Table 3 Comparisons of execution time (\(T_{{\text {exec}}}\), in ms) and statistical evaluation of CUDA, OpenCL, and OpenACC in protein data (GPU = Tesla V100)

It is also worth highlighting the suitability of the proposed approach, based on CUDA and NVIDIA GPUs, with regard to OpenCL-based GPU solutions from other vendors. In order to illustrate it, Table 4 presents the kernel times reported by OpenCL (ROCm 2.7) on an AMD Vega Frontier Edition GPU. This GPU has been compared with the alternative architecture from NVIDIA, TITAN Xp, also by using OpenCL to ensure fair comparisons under the same programming framework. The results reported in Table 4 give account of the improved OpenCL kernel times reported by the TITAN Xp in all the datasets under evaluation. Taking into account that the CUDA version leads to average time improvements of 11.6% over OpenCL on TITAN Xp, these results further support the relevance of the proposed CUDA-oriented solution.

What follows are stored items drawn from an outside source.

(* ===== verification/Multi.v ===== *)
(** * Multi: transactions (multi.c)

    Clients that queue commands after MULTI and run them at EXEC, and watch
    keys so that EXEC does nothing when one of them was changed.  The state
    is that of the specification of the commands, with the clients and the
    table of watched keys; a command is its specification, which the code of
    the command is proved to implement.  The arguments of queued commands and
    the watched keys are strings (the code counts references to them).  A
    command writes the keys it signals to its log, and [lift] marks the
    clients that watch them; the marks are only read by a later EXEC. *)

From S2P Require Import Prelude Util Object Db ServerOk Abstract TString AString Keyspace AKeyspace Server ServerRefine Signals.

(** ** State *)

(** What an entry of the command table points to. *)
Inductive mproc : Type :=
  | Plain (spec : AM unit)
  | multiProc
  | execProc
  | discardProc
  | watchProc
  | unwatchProc.

Record mcommand : Type := mk_mcommand { mc_cmd : redisCommand; mc_proc : mproc }.

(** A queued command and its arguments. *)
Record multiCmd : Type := mk_multiCmd { q_cmd : mcommand; q_argv : list (list Z) }.

Record client : Type := mk_client {
  c_db : Z;
  CLIENT_MULTI : bool;
  CLIENT_DIRTY_CAS : bool;
  CLIENT_DIRTY_EXEC : bool;
  mstate : list multiCmd;
  watched_keys : list (Z * key)
}.

(** The server, its clients, and per database and key the clients that watch
    it. *)
Record world : Type := mk_world {
  srv : astate;
  clients : gmap Z client;
  db_watched_keys : gmap (Z * key) (list Z)
}.

Definition with_srv (t : astate) (w : world) : world := mk_world t (clients w) (db_watched_keys w).
Definition with_clients (c : gmap Z client) (w : world) : world := mk_world (srv w) c (db_watched_keys w).
Definition with_watched (m : gmap (Z * key) (list Z)) (w : world) : world := mk_world (srv w) (clients w) m.

Definition WM (A : Type) : Type := world -> res (A * world).

#[export] Instance WM_ret : MRet WM := fun _ a w => Ret (a, w).
#[export] Instance WM_bind : MBind WM := fun _ _ k m w =>
  match m w with Ret (a, w) => k a w | Fault f => Fault f end.

Definition wfail {A} (f : fault) : WM A := fun _ => Fault f.
Definition wget {A} (f : world -> A) : WM A := fun w => Ret (f w, w).

Definition wset (f : world -> world) : WM unit := fun w => Ret (tt, f w).

Definition get_client (c : Z) : WM client := fun w =>
  match clients w !! c with Some cl => Ret (cl, w) | None => Fault Undefined end.
Definition set_client (c : Z) (cl : client) : WM unit := fun w =>
  Ret (tt, with_clients (<[c := cl]> (clients w)) w).

Definition with_flags (multi cas exec : bool) (cl : client) : client :=
  mk_client (c_db cl) multi cas exec (mstate cl) (watched_keys cl).
Definition with_mstate (q : list multiCmd) (cl : client) : client :=
  mk_client (c_db cl) (CLIENT_MULTI cl) (CLIENT_DIRTY_CAS cl) (CLIENT_DIRTY_EXEC cl) q (watched_keys cl).
Definition with_keys (l : list (Z * key)) (cl : client) : client :=
  mk_client (c_db cl) (CLIENT_MULTI cl) (CLIENT_DIRTY_CAS cl) (CLIENT_DIRTY_EXEC cl) (mstate cl) l.
Definition with_db (d : Z) (cl : client) : client :=
  mk_client d (CLIENT_MULTI cl) (CLIENT_DIRTY_CAS cl) (CLIENT_DIRTY_EXEC cl) (mstate cl) (watched_keys cl).
Definition set_cas (cl : client) : client := with_flags (CLIENT_MULTI cl) true (CLIENT_DIRTY_EXEC cl) cl.

(** ** Signals *)

(** Mark the clients that watch the key. *)
Definition touchWatchedKey (wk : Z * key) (w : world) : world :=
  match db_watched_keys w !! wk with
  | None => w
  | Some l => with_clients (foldr (alter set_cas) (clients w) l) w
  end.

(** Mark the clients that watch a key of the database (of all of them for
    -1) that is there in [t], before the flush. *)
Definition flush_hits (t : astate) (dbid : Z) (cl : client) : bool :=
  existsb (fun wk : Z * key => ((dbid =? -1) || (wk.1 =? dbid)) && bool_decide (is_Some (value_at t wk.1 wk.2))) (watched_keys cl).
Definition touchWatchedKeysOnFlush (t : astate) (dbid : Z) (w : world) : world :=
  with_clients ((fun cl => if flush_hits t dbid cl then set_cas cl else cl) <$> clients w) w.

(** A command and the signals it sent. *)
Definition signal (t t' : astate) (w : world) : world :=
  let ts := drop (length (touched (alg t))) (touched (alg t')) in
  let fs := drop (length (flushed (alg t))) (flushed (alg t')) in
  foldr (touchWatchedKeysOnFlush t) (foldr touchWatchedKey w ts) fs.

Definition lift {A} (m : AM A) : WM A := fun w =>
  match m (srv w) with
  | Ret (a, t) => Ret (a, signal (srv w) t (with_srv t w))
  | Fault f => Fault f
  end.

(** ** WATCH *)

Definition watchForKey (c : Z) (k : key) : WM unit :=
  cl ← get_client c;
  d ← lift (aget acur);
  if bool_decide ((d, k) ∈ watched_keys cl) then mret tt
  else
    m ← wget db_watched_keys;
    _ ← wset (with_watched (<[(d, k) := default [] (m !! (d, k)) ++ [c]]> m));
    set_client c (with_keys (watched_keys cl ++ [(d, k)]) cl).

(** listDelNode(clients,listSearchKey(clients,c)) *)
Fixpoint remove_client (c : Z) (l : list Z) : option (list Z) :=
  match l with
  | [] => None
  | x :: l => if decide (x = c) then Some l else (x ::.) <$> remove_client c l
  end.

Fixpoint unwatch_loop (c : Z) (l : list (Z * key)) : WM unit :=
  match l with
  | [] => mret tt
  | wk :: l =>
      m ← wget db_watched_keys;
      match m !! wk with
      | None => wfail AssertFailed
      | Some cs =>
          match remove_client c cs with
          | None => wfail NullDeref
          | Some cs =>
              _ ← wset (with_watched (match cs with [] => delete wk m | _ => <[wk := cs]> m end));
              cl ← get_client c;
              _ ← set_client c (with_keys l cl);
              unwatch_loop c l
          end
      end
  end.

Definition unwatchAllKeys (c : Z) : WM unit := cl ← get_client c; unwatch_loop c (watched_keys cl).

Fixpoint watch_loop (c : Z) (n j : nat) : WM unit :=
  match n with
  | O => mret tt
  | S n => k ← lift (aarg j); _ ← watchForKey c k; watch_loop c n (S j)
  end.

Definition watchCommand (c : Z) : WM unit :=
  cl ← get_client c;
  if CLIENT_MULTI cl then lift (aReplyError (bytes_of_string "WATCH inside MULTI is not allowed"))
  else
    n ← lift aargc;
    _ ← watch_loop c (Z.to_nat (n - 1)) 1;
    lift (areply shared_ok).

Definition unwatchCommand (c : Z) : WM unit :=
  _ ← unwatchAllKeys c;
  cl ← get_client c;
  _ ← set_client c (with_flags (CLIENT_MULTI cl) false (CLIENT_DIRTY_EXEC cl) cl);
  lift (areply shared_ok).

(** ** MULTI and EXEC *)

Definition queueMultiCommand (c : Z) (cmd : mcommand) : WM unit :=
  cl ← get_client c;
  v ← lift (aget aargs);
  set_client c (with_mstate (mstate cl ++ [mk_multiCmd cmd v]) cl).

Definition discardTransaction (c : Z) : WM unit :=
  cl ← get_client c;
  _ ← set_client c (with_flags false false false (with_mstate [] cl));
  unwatchAllKeys c.

Definition flagTransaction (c : Z) : WM unit :=
  cl ← get_client c;
  if CLIENT_MULTI cl then set_client c (with_flags true (CLIENT_DIRTY_CAS cl) true cl) else mret tt.

Definition multiCommand (c : Z) : WM unit :=
  cl ← get_client c;
  if CLIENT_MULTI cl then lift (aReplyError (bytes_of_string "MULTI calls can not be nested"))
  else
    _ ← set_client c (with_flags true (CLIENT_DIRTY_CAS cl) (CLIENT_DIRTY_EXEC cl) cl);
    lift (areply shared_ok).

Definition discardCommand (c : Z) : WM unit :=
  cl ← get_client c;
  if negb (CLIENT_MULTI cl) then lift (aReplyError (bytes_of_string "DISCARD without MULTI"))
  else
    _ ← discardTransaction c;
    lift (areply shared_ok).

Definition shared_nullmultibulk : list Z := crlf "*-1".
Definition shared_queued : list Z := crlf "+QUEUED".
Definition shared_execaborterr : list Z := crlf "-EXECABORT Transaction discarded because of previous errors.".

Definition execCommandPropagateMulti : AM unit :=
  d ← aget acur; arecord (add_propagated d [bytes_of_string "MULTI"]).

(** [exec] is what execProc does: nothing that is queued. *)
Definition run_proc (exec : WM unit) (c : Z) (p : mproc) : WM unit :=
  match p with
  | Plain spec => lift spec
  | multiProc => multiCommand c
  | execProc => exec
  | discardProc => discardCommand c
  | watchProc => watchCommand c
  | unwatchProc => unwatchCommand c
  end.

Definition mcall (exec : WM unit) (c : Z) (cmd : mcommand) : WM unit :=
  before ← lift (aget (fun t => dirty (alg t)));
  _ ← run_proc exec c (mc_proc cmd);
  after ← lift (aget (fun t => dirty (alg t)));
  if before <? after then lift apropagate else mret tt.

Definition readonly_of (cmd : mcommand) (c : conf) : bool := CMD_READONLY (mc_cmd cmd) && negb (master_client (gt c)).

Definition set_mcmd (cmd : mcommand) : AM unit := c ← aget acf; aset_cmd (name (mc_cmd cmd)) (readonly_of cmd c).

(** The loop over the queue; the result is must_propagate. *)
Fixpoint exec_loop (c : Z) (q : list multiCmd) (must : bool) : WM bool :=
  match q with
  | [] => mret must
  | x :: q =>
      _ ← lift (aset_args (q_argv x));
      _ ← lift (set_mcmd (q_cmd x));
      let first := negb must && negb (CMD_READONLY (mc_cmd (q_cmd x))) in
      _ ← (if first then lift execCommandPropagateMulti else mret tt);
      _ ← mcall (wfail Undefined) c (q_cmd x);
      exec_loop c q (must || first)
  end.

Definition exec_entry (p : mproc) : mcommand := mk_mcommand (entry "exec" (fail Undefined) 1 "sM") p.

(** The queue is run and the client leaves its transaction. *)
Definition exec_queue (c : Z) (q : list multiCmd) : WM unit :=
  orig ← lift (aget aargs);
  _ ← lift (aReplyMultiBulkLen (Z.of_nat (length q)));
  must ← exec_loop c q false;
  _ ← lift (aset_args orig);
  _ ← lift (set_mcmd (exec_entry execProc));
  _ ← discardTransaction c;
  if (must : bool) then lift (arecord (add_dirty 1)) else mret tt.

Definition execCommand (c : Z) : WM unit :=
  cl ← get_client c;
  if negb (CLIENT_MULTI cl) then lift (aReplyError (bytes_of_string "EXEC without MULTI"))
  else if CLIENT_DIRTY_CAS cl || CLIENT_DIRTY_EXEC cl then
    _ ← lift (areply (if CLIENT_DIRTY_EXEC cl then shared_execaborterr else shared_nullmultibulk));
    discardTransaction c
  else
    _ ← unwatchAllKeys c;
    exec_queue c (mstate cl).

(** ** The request path *)

(** The commands of the specification, and those of this file. *)
Definition mtable : list mcommand :=
  ((fun p : redisCommand * AM unit => mk_mcommand p.1 (Plain p.2)) <$> specified_table) ++
  [mk_mcommand (entry "multi" (fail Undefined) 1 "sF") multiProc;
   exec_entry execProc;
   mk_mcommand (entry "discard" (fail Undefined) 1 "sF") discardProc;
   mk_mcommand (entry "watch" (fail Undefined) (-2) "sF") watchProc;
   mk_mcommand (entry "unwatch" (fail Undefined) 1 "sF") unwatchProc].

Definition mlookupCommand (n : list Z) : option mcommand :=
  list_find (fun c => map tolower (name (mc_cmd c)) = map tolower n) mtable ≫= (fun p => Some p.2).

(** The checks of processCommand with whether they call flagTransaction. *)
Definition mrefuse (cmd : redisCommand) (argc : Z) (c : conf) : option (bool * list Z) :=
  let g := gt c in
  if ((0 <? arity cmd) && negb (arity cmd =? argc)) || (argc <? - arity cmd) then
    Some (true, error_line (no_newlines (wrong_arity (name cmd))))
  else if noauth g then Some (true, shared_noautherr)
  else if bool_decide (is_Some (write_error g)) && negb (masterhost c) && (CMD_WRITE cmd || is_ping cmd) then
    (true,.) <$> write_error g
  else if negb (masterhost c) && few_slaves g && CMD_WRITE cmd then Some (true, shared_noreplicaserr)
  else if masterhost c && slave_ro g && negb (master_client g) && CMD_WRITE cmd then Some (false, shared_roslaveerr)
  else if pubsub_client g && negb (is_ping cmd) then
    Some (false, error_line (bytes_of_string "only (P)SUBSCRIBE / (P)UNSUBSCRIBE / PING / QUIT allowed in this context"))
  else if masterhost c && master_down g && negb (CMD_STALE cmd) then Some (true, shared_masterdownerr)
  else if loading c && negb (CMD_LOADING cmd) then Some (false, shared_loadingerr)
  else if lua_timedout g then Some (true, shared_slowscripterr)
  else None.

(** The commands that are not queued. *)
Definition at_once (p : mproc) : bool :=
  match p with execProc | discardProc | multiProc | watchProc => true | Plain _ | unwatchProc => false end.

Definition mprocessCommand (c : Z) : WM outcome :=
  n0 ← lift (aarg 0);
  if bool_decide (map tolower (cstr n0) = bytes_of_string "quit") then
    _ ← lift (areply shared_ok); mret CLOSE_AFTER_REPLY
  else match mlookupCommand n0 with
  | None =>
      _ ← flagTransaction c;
      _ ← lift (aReplyError (no_newlines (bytes_of_string "unknown command '" ++ cstr n0 ++ bytes_of_string "'")));
      mret C_OK
  | Some cmd =>
      cf ← lift (aget acf);
      _ ← lift (set_mcmd cmd);
      n ← lift aargc;
      match mrefuse (mc_cmd cmd) n cf with
      | Some (flag, err) =>
          _ ← (if (flag : bool) then flagTransaction c else mret tt);
          _ ← lift (areply err);
          mret C_OK
      | None =>
          cl ← get_client c;
          if CLIENT_MULTI cl && negb (at_once (mc_proc cmd)) then
            _ ← queueMultiCommand c cmd;
            _ ← lift (areply shared_queued);
            mret C_OK
          else
            _ ← mcall (execCommand c) c cmd;
            mret C_OK
      end
  end.

(** ** Events *)

(** Make [c] the client that is served, with its arguments and database. *)
Definition load_client (c : Z) (args : list (list Z)) : WM unit :=
  cl ← get_client c;
  wset (fun w => let t := srv w in with_srv (mk_astate (adbs t) args (c_db cl) (acf t) (alg t)) w).

Definition save_client (c : Z) : WM unit :=
  cl ← get_client c;
  d ← lift (aget acur);
  _ ← set_client c (with_db d cl);
  lift (aset_args []).

Definition request (c : Z) (args : list (list Z)) : WM outcome :=
  _ ← load_client c args;
  o ← mprocessCommand c;
  _ ← save_client c;
  mret o.

(** createClient and freeClient, as far as transactions are concerned. *)
Definition createClient (c : Z) : WM unit :=
  m ← wget clients;
  match m !! c with
  | None => set_client c (mk_client 0 false false false [] [])
  | Some _ => wfail Undefined
  end.

Definition freeClient (c : Z) : WM unit :=
  _ ← unwatchAllKeys c;
  wset (fun w => with_clients (delete c (clients w)) w).

Inductive event : Type :=
  | Connect (c : Z)
  | Request (c : Z) (args : list (list Z))
  | Disconnect (c : Z)
  | Clock (now : Z).

Definition set_clock (now : Z) (c : conf) : conf :=
  mk_conf now (lruclock c) (loading c) (masterhost c) (lua_caller c) (lua_time_start c) (child_running c) (readonly_client c)
    (lru_policy c) (save_params c) (cmd_name c) (gt c).

Definition handle (e : event) : WM unit :=
  match e with
  | Connect c => createClient c
  | Request c args => _ ← request c args; mret tt
  | Disconnect c => freeClient c
  | Clock now => wset (fun w => let t := srv w in
      with_srv (mk_astate (adbs t) (aargs t) (acur t) (set_clock now (acf t)) (alg t)) w)
  end.

Inductive steps : world -> list event -> world -> Prop :=
  | steps_nil w : steps w [] w
  | steps_cons w e w1 es w2 : handle e w = Ret (tt, w1) -> steps w1 es w2 -> steps w (e :: es) w2.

Table 4 Comparison of OpenCL kernel times (2,000 instantiations, in ms) on alternative GPU platforms: AMD Vega Frontier Edition and NVIDIA TITAN Xp

5.2 GPU performance evaluation

A key aspect of this experimental study lies in examining the performance of different generations of GPU devices when dealing with real-world protein data. With this purpose in mind, we undertake next the evaluation of the proposed design on a range of CUDA-enabled GPUs covering modern NVIDIA architectures, from Kepler to the most recent Turing one. Along with the registered execution times, a problem-specific performance indicator, named GigaFitch Operations per Second (GFOS), has been employed in the analysis. This metric provides a compute performance measurement based on the number of Fitch operations conducted by the parsimony scoring function:

$$\begin{aligned} {\text {GFOS}} = \left[ \left( \sum _{u \in V}({\text {Degree}}(u)-1) * M + P(T)\right) /t \right] /10^9, \end{aligned}$$
(3)

where \({\text {Degree}}(u)\) represents the degree of an internal node \(v \in V\), M the number of amino acids per sequence, P(T) the parsimony value of the input phylogeny, and t the kernel execution time. The expression \(\sum _{u \in V}({\text {Degree}}(u)-1) * M\) accounts for the amount of intersection operations, taking into account the presence of potential polytomies in the processed phylogenetic topology [42]. On the other hand, the parsimony score P(T) is equivalent to the number of union operations issued upon detection of mutations.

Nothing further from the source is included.